Motivated by a service platform, we study a two-sided network where heterogeneous demand (customers) and heterogeneous supply (workers) arrive randomly over time to get matched. Customers and workers arrive with a randomly sampled patience time (also known as reneging time in the literature) and are lost if forced to wait longer than that time to be matched. The system dynamics depend on the matching policy, which determines when to match a particular customer class with a particular worker class. Matches between classes use the head-of-line customer and worker from each class. Since customer and worker arrival processes can be very general counting processes, and the reneging times can be sampled from any finite mean distribution that is absolutely continuous, the state descriptor must track the age-in-system for every customer and worker waiting in order to be Markovian, as well as the time elapsed since the last arrival for every class. We develop a measure-valued fluid model that approximates the evolution of the discrete-event stochastic matching model and prove its solution is unique under a fixed matching policy. For a sequence of matching models, we establish a tightness result for the associated sequence of fluid-scaled state descriptors and show that any distributional limit point is a fluid model solution almost surely.
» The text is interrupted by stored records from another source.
(** [n] timeouts of the countdown timer: the slot runs at each of them as
    long as the timer is active and no recording has been started. *)
Fixpoint timeouts (n : nat) (w : Widget) : Outcome :=
  match n with
  | O => Done w
  | S n' =>
      if countdown_timer_active w then
        match update_countdown_display w with
        | Done w' => timeouts n' w'
        | outcome => outcome
        end
      else Done w
  end.

End RecordSingleCamera.

(** * Concrete runs

    Real columns are instantiated with integers; the solver of a camera pair
    is a stand-in that keeps the two image locations apart. *)

Definition detection (s p i : Z) : @Row Z :=
  {| sync_index := s; port := p; point_id := i;
     frame_time := 100 + s; frame_index := 10 + s;
     img_loc_x := 10 * p + i; img_loc_y := s;
     obj_loc_x := i; obj_loc_y := 0 |}.

Definition example_camera_array : @CameraArray Z :=
  {| port_index := [(0, 0); (1, 1); (2, 2)];
     stereo_geometry := λ _ _, Some (λ loc_a loc_b, (loc_a.1, loc_b.1, loc_a.2)) |}.

Definition example_path : Path := ["recording"; "xy_CHARUCO.csv"]%string.

(** Two synchronization indices, three cameras: cameras 0 and 1 share point 7
    at index 0 and point 2 at index 1; camera 2 shares nothing. *)
Definition table_shared : list (@Row Z) :=
  [detection 0 0 7; detection 0 1 7; detection 0 2 3;
   detection 1 0 2; detection 1 1 2].

(** No two cameras share a point at any synchronization index. *)
Definition table_disjoint : list (@Row Z) :=
  [detection 0 0 1; detection 1 1 2].

(** A negative point identifier: (0, 1) and (1, -1) get the same combined
    identifier under the multiplier 2. *)
Definition table_negative : list (@Row Z) :=
  [detection 0 0 1; detection 1 1 (-1)].

(** Synchronization indices 0 and 2^62 with the largest point identifier 3:
    the multiplier is 4, and the 64-bit product of 2^62 and 4 wraps to 0, so
    that (0, 0) and (2^62, 0) get the same combined identifier. *)
Definition table_overflow : list (@Row Z) :=
  [detection 0 0 0; detection 0 1 0; detection 0 2 3;
   detection 4611686018427387904 0 0; detection 4611686018427387904 1 0].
When arrival rates are constant, we characterize the invariant states of the fluid model solution and show convergence to these invariant states as time becomes large. Finally, again when arrival rates are constant, we establish another tightness result for the sequence of fluid-scaled state descriptors distributed according to a stationary distribution and show that any subsequence converges to an invariant state. As a consequence, the fluid and time limits can be interchanged, which justifies regarding invariant states as first order approximations to stationary distributions.